## PROBLEM DESCRIPTION:
The data should be duplicated exactly, with every word kept as it is.

## Collected data entries:
== Segment start ==
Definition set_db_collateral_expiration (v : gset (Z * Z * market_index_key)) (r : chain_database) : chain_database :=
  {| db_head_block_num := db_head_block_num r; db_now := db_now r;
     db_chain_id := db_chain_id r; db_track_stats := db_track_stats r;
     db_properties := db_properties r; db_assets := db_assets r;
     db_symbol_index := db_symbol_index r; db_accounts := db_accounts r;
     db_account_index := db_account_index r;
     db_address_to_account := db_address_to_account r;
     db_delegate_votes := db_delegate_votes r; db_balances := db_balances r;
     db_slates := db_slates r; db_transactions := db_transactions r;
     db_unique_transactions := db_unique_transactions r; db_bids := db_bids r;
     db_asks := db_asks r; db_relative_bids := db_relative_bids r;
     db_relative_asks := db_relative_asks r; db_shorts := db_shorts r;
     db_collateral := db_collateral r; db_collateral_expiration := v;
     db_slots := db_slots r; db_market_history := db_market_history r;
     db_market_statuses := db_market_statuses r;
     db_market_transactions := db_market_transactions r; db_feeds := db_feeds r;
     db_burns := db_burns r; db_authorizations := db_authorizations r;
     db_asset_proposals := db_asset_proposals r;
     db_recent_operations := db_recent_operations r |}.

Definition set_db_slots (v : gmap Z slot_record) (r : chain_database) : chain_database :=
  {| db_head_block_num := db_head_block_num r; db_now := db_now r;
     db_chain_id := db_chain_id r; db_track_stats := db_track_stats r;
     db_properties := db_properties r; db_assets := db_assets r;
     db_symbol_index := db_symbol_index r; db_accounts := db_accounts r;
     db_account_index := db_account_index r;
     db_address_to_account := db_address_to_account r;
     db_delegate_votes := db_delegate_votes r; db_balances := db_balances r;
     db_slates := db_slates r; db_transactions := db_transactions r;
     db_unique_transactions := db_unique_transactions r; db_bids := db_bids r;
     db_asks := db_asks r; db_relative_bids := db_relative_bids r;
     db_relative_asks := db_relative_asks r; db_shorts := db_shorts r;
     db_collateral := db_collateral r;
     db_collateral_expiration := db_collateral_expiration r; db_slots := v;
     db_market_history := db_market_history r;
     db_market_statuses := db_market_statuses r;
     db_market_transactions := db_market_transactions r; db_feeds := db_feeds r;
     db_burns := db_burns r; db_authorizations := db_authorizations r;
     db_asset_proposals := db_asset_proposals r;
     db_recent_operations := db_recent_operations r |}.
== Segment end ==
## TASK SOLUTION:
Definition set_db_collateral_expiration (v : gset (Z * Z * market_index_key)) (r : chain_database) : chain_database :=
  {| db_head_block_num := db_head_block_num r; db_now := db_now r;
     db_chain_id := db_chain_id r; db_track_stats := db_track_stats r;
     db_properties := db_properties r; db_assets := db_assets r;
     db_symbol_index := db_symbol_index r; db_accounts := db_accounts r;
     db_account_index := db_account_index r;
     db_address_to_account := db_address_to_account r;
     db_delegate_votes := db_delegate_votes r; db_balances := db_balances r;
     db_slates := db_slates r; db_transactions := db_transactions r;
     db_unique_transactions := db_unique_transactions r; db_bids := db_bids r;
     db_asks := db_asks r; db_relative_bids := db_relative_bids r;
     db_relative_asks := db_relative_asks r; db_shorts := db_shorts r;
     db_collateral := db_collateral r; db_collateral_expiration := v;
     db_slots := db_slots r; db_market_history := db_market_history r;
     db_market_statuses := db_market_statuses r;
     db_market_transactions := db_market_transactions r; db_feeds := db_feeds r;
     db_burns := db_burns r; db_authorizations := db_authorizations r;
     db_asset_proposals := db_asset_proposals r;
     db_recent_operations := db_recent_operations r |}.

Definition set_db_slots (v : gmap Z slot_record) (r : chain_database) : chain_database :=
  {| db_head_block_num := db_head_block_num r; db_now := db_now r;
     db_chain_id := db_chain_id r; db_track_stats := db_track_stats r;
     db_properties := db_properties r; db_assets := db_assets r;
     db_symbol_index := db_symbol_index r; db_accounts := db_accounts r;
     db_account_index := db_account_index r;
     db_address_to_account := db_address_to_account r;
     db_delegate_votes := db_delegate_votes r; db_balances := db_balances r;
     db_slates := db_slates r; db_transactions := db_transactions r;
     db_unique_transactions := db_unique_transactions r; db_bids := db_bids r;
     db_asks := db_asks r; db_relative_bids := db_relative_bids r;
     db_relative_asks := db_relative_asks r; db_shorts := db_shorts r;
     db_collateral := db_collateral r;
     db_collateral_expiration := db_collateral_expiration r; db_slots := v;
     db_market_history := db_market_history r;
     db_market_statuses := db_market_statuses r;
     db_market_transactions := db_market_transactions r; db_feeds := db_feeds r;
     db_burns := db_burns r; db_authorizations := db_authorizations r;
     db_asset_proposals := db_asset_proposals r;
     db_recent_operations := db_recent_operations r |}.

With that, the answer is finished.